• _ACTIVITY_:
From the entries below, extract every line that includes the word "repeat".

[Collected data entries]
(** Marking a dequeued thread pending on [w]. *)
Definition pend_mark (t : tid) (w : wqid) (k : kernel) : kernel :=
  let k1 := upd_thread t z_mark_thread_as_pending k in
  let k2 := upd_thread t (fun x => x <| pended_on := Some w |>) k1 in
  upd_waitq w (z_priq_dumb_add (threads k2) t) k2.

Lemma add_to_waitq_mark t w k :
  add_to_waitq_locked t (Some w) k = pend_mark t w (unready_thread t k).
Proof. done. Qed.

Lemma pend_mark_threads t w k t' :
  threads (pend_mark t w k) t'
  = if decide (t' = t) then (z_mark_thread_as_pending (threads k t)) <| pended_on := Some w |>
    else threads k t'.
Proof.
  change (threads (pend_mark t w k)) with
    (threads (upd_thread t (fun x => x <| pended_on := Some w |>)
                (upd_thread t z_mark_thread_as_pending k))).
  rewrite !threads_upd_thread. repeat case_decide; congruence.
Qed.

Lemma pend_mark_waitqs t w k w' :
  exists th, (forall t', prio (th t') = prio (threads k t')) /\
  waitqs (pend_mark t w k) w'
  = if decide (w' = w) then z_priq_dumb_add th t (waitqs k w) else waitqs k w'.
Proof.
  unfold pend_mark. eexists. split; [|by rewrite waitqs_upd_waitq].
  intros t'. rewrite !threads_upd_thread. by repeat case_decide; subst.
Qed.

Lemma pend_mark_bit t w k t' n :
  0 <= n -> Z.testbit (thread_state (threads (pend_mark t w k) t')) n
            = Z.testbit (thread_state (threads k t')) n || (bool_decide (t' = t) && (n =? 1)).
Proof.
  intros Hn. rewrite pend_mark_threads. case_decide; subst.
  - rewrite bool_decide_eq_true_2 by done. unfold_marks.
    change (thread_state (?x <| pended_on := Some w |>)) with (thread_state x).
    by rewrite testbit_set_state.
  - rewrite bool_decide_eq_false_2 by done. by rewrite orb_false_r.
Qed.

Lemma pend_mark_prevented t w k t' :
  z_is_thread_prevented_from_running (threads (pend_mark t w k) t')
  = bool_decide (t' = t) || z_is_thread_prevented_from_running (threads k t').
Proof.
  autorewrite with flags. rewrite !pend_mark_bit by lia. simpl.
  rewrite !andb_false_r, !orb_false_r, andb_true_r. destruct (bool_decide (t' = t)); simpl.
  - by rewrite orb_true_r.
  - by rewrite orb_false_r.
Qed.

• _TASK RESULT_:
  rewrite !threads_upd_thread. repeat case_decide; congruence.
  intros t'. rewrite !threads_upd_thread. by repeat case_decide; subst.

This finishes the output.